WORK TASK ::
Show each line of the records in which the word "exact" occurs.

-- DATA FOR THE TASK follows --

(* ===== verification/System.v ===== *)
(** * The object over the XML file

    Puts the parts together: a preferences object ([Impl]) whose file is read
    and written by the XML module ([XmlUtils]).  The object's theorems are
    proved against the interface [XmlStore]; here the interface is the module
    itself, and flushing and reopening are shown to succeed, not only to be
    right when they succeed. *)

From S2P Require Import Prelude Errno Value Utils Env FileLock Xml Store XmlUtils Base Impl.

Section System.
Context `{LibXmlLaws} `{SafeBlockQueueLaws}.
Context (undefined_read : gmap string PreferencesValue -> bool * gmap string PreferencesValue).
Context (undefined_write : bool) (garbage_size : Z).

#[local] Instance store : XmlStore := xml_utils undefined_read undefined_write garbage_size.
#[local] Instance store_laws : XmlStoreLaws := xml_utils_laws undefined_read undefined_write garbage_size.

Lemma path_ok_good f : path_ok f -> good_path f.
Proof. intros Hf. pose proof (path_ok_facts f Hf) as (_ & _ & _ & _ & _ & _ & Hl). by destruct Hf as (? & ? & _). Qed.

(** Writing a representable map succeeds. *)
Lemma WriteSettingXml_succeeds f b m e :
  no_faults e -> libxml_ok -> path_ok f -> f ∉ dirs (fs e) -> representable m ->
  fst (WriteSettingXml f b m e) = true.
Proof.
  intros Hnf Hlib Hf Hd Hm. destruct (document_contents m) as (calls & Hc & _).
  { intros k v Hkv. by destruct (Hm k v Hkv) as [_ ?]. }
  cbn [WriteSettingXml store xml_utils]. rewrite bind_run. cbn [mret st_ret fst].
  unfold Xml_WriteSettingXml. rewrite Hc, calls_ok_all by done. destruct Hlib as (-> & -> & _).
  destruct (String.length f =? 0)%nat eqn:El; [by destruct Hf, f|]. cbn [negb]. rewrite bind_run.
  cbn [mret st_ret fst]. apply SaveXmlFile_calm; [by apply no_faults_calm|done..].
Qed.

(** Reading what is stored succeeds. *)
Lemma ReadSettingXml_succeeds f b con m e :
  no_faults e -> path_ok f -> stored e f = Some m -> fst (fst (ReadSettingXml f b con e)) = true.
Proof.
  intros Hnf Hf Hst. pose proof (path_ok_facts f Hf) as (H1' & _ & _ & _ & _ & _ & Hl).
  destruct Hf as (Hne & Hn & _).
  change (files (fs e) !! c_str f ≫= text_contents = Some m) in Hst. rewrite H1' in Hst.
  destruct (files (fs e) !! f) as [c|] eqn:Hc; [|done]. cbn in Hst.
  destruct (Xml_ReadSettingXml_present garbage_size f b con c m e) as [Hr _]; try done.
  cbn [ReadSettingXml store xml_utils]. rewrite bind_run. cbn [mret st_ret fst]. by rewrite Hr.
Qed.

(** Opening an object on a stored map loads it. *)
Lemma LoadFromDisk_succeeds options e m :
  no_faults e -> path_ok (filePath options) -> stored e (filePath options) = Some m ->
  let opened := snd (LoadFromDisk (PreferencesImpl_new options e)) in
  loadResult_ opened = true /\ view opened = m.
Proof.
  intros Hnf Hf Hst.
  assert (Hres : loadResult_ (snd (LoadFromDisk (PreferencesImpl_new options e))) = true).
  { unfold LoadFromDisk, Impl_ReadSettingXml, opts, on_env, on_base, zoom_env, gets,
      mbind, st_bind, get, modify, mret, st_ret.
    cbn [PreferencesImpl_new loaded_ base_ options_ PreferencesBase env].
    assert (Hst1 : stored (snd (Access (parent_dir (filePath options)) e)) (filePath options) = Some m).
    { rewrite <- Hst. apply stored_files, on_path_files. }
    apply (frames_no_faults (Access (parent_dir (filePath options)))) in Hnf; [|auto with prefs].
    destruct (Access (parent_dir (filePath options)) e) as [r e1]. cbn [snd] in *.
    pose proof (ReadSettingXml_succeeds _ (bundleName options) ∅ m e1 Hnf Hf Hst1) as Hok.
    revert Hok. destruct (negb (r =? 0)); cbn -[ReadSettingXml];
      destruct (ReadSettingXml _ _ ∅ e1) as [[ok con] e2]; intros Hok; cbn in Hok; by subst ok. }
  split; [done|]. apply LoadFromDisk_new; [done|by apply path_ok_good|done|done].
Qed.

(** C3: What an application stores survives a restart: on a loaded object over
    the XML file, without a flush that waits and with its file in step with what
    it shows but for the marked keys, run any [Put], [Delete], [Clear] and reads
    that leave contents which the format represents (no floats or doubles, no
    NUL in keys, legal texts), then [FlushSync]; if no system call fails or is
    cut short, libxml2 has memory and the path is one of a file (not empty, no
    NUL, not too long for its backup, no directory), [FlushSync] answers
    [E_OK], and a new object that opens the file loads it and has the contents
    that the map specification says. *)
Theorem flush_survives_restart (m0 : gmap string PreferencesValue) (os : list op) (p : PreferencesImpl)
    (Hidle : idle p) (Hsync : synced m0 p) (Hnf : no_faults (env_of p)) (Hlib : libxml_ok)
    (Hpath : path_ok (path_of p)) (Hd : path_of p ∉ dirs (fs (env_of p)))
    (Hrep : representable (view (snd (exec_all os p)))) :
  let '(r, p2) := FlushSync (snd (exec_all os p)) in
  r = E_OK /\
  forall e, files (fs e) = files (fs (env_of p2)) -> no_faults e ->
    let opened := snd (LoadFromDisk (PreferencesImpl_new (options_ (base_ p)) e)) in
    loadResult_ opened = true /\ same_map (view opened) (spec_all os (view p)).2.
Proof.
  pose proof Hidle as (Hs & He & Hc).
  destruct (exec_all_settled m0 os p (view p) Hs ltac:(reflexivity))
    as (Hs1 & (Hk1 & Hk2 & Hk3 & Hk4) & _ & Hv1 & Hsy1).
  set (p1 := snd (exec_all os p)) in *.
  assert (Hpp : path_of p1 = path_of p) by (unfold path_of; by rewrite Hk2).
  destruct (FlushSync_idle m0 p1) as (r & p2 & e & -> & (Hv & _ & _ & _ & Hpath2 & Hst & _) & [Hq _] & Hr).
  - unfold idle. by rewrite Hk1.
  - auto.
  - intros n k. rewrite Hk3. by rewrite Hnf.
  - rewrite Hpp. by apply path_ok_good.
  - done.
  - assert (Hok : r = E_OK).
    { rewrite Hr. case_decide; [done|]. unfold Write_call.
      rewrite WriteSettingXml_succeeds; [done| |done|by rewrite Hpp| |done].
      - intros n. by rewrite Hq, Hk3.
      - by rewrite Hq, Hk3, Hpp. }
    split; [done|]. intros e' Hfiles Hnf'. destruct (Hst Hok) as [Hstored _].
    rewrite Hpath2, Hpp in Hstored. rewrite <- (stored_files _ _ _ Hfiles) in Hstored.
    destruct (LoadFromDisk_succeeds _ _ _ Hnf' Hpath Hstored) as [Hl1 Hl2]. split; [done|].
    rewrite Hl2. exact Hv1.
Qed.
End System.

(** ** A concrete run *)

Section System_witness.
#[local] Instance ref_store : XmlStore := xml_utils (fun con => (false, con)) false 0.
#[local] Instance ref_store_laws : XmlStoreLaws := xml_utils_laws (fun con => (false, con)) false 0.

(** An object that has loaded the empty document. *)
Definition s_loaded : PreferencesImpl :=
  upd_load true false true (PreferencesImpl_new w_options (w_env ref_doc (fun _ => SysOk))).

Lemma s_synced : synced ∅ s_loaded.
Proof. split; [vm_compute; reflexivity|]. intros k Hk. by destruct Hk. Qed.

Lemma s_idle : idle s_loaded.
Proof. unfold idle, settled. cbn. repeat split; lia. Qed.

Lemma s_representable : representable (view (snd (exec_all [OPut "k" (VInt 1)] s_loaded))).
Proof.
  assert (E : view (snd (exec_all [OPut "k" (VInt 1)] s_loaded)) = {[ "k" := VInt 1 ]}) by (vm_compute; reflexivity).
  rewrite E. intros k v [<- <-]%lookup_singleton_Some. by split_and!.
Qed.

Example flush_survives_restart_witness :
  fst (FlushSync (snd (exec_all [OPut "k" (VInt 1)] s_loaded))) = E_OK.
Proof.
  pose proof (flush_survives_restart (fun con => (false, con)) false 0 ∅ [OPut "k" (VInt 1)] s_loaded
    s_idle s_synced ltac:(done) ltac:(by split_and!)
    ref_path_ok ltac:(set_solver) s_representable) as Hd.
  destruct (FlushSync _) as [r p2]. exact (proj1 Hd).
Defined.
End System_witness.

-- DATA FOR THE TASK concluded --

YOUR SOLUTION ::
    rewrite Hl2. exact Hv1.
  destruct (FlushSync _) as [r p2]. exact (proj1 Hd).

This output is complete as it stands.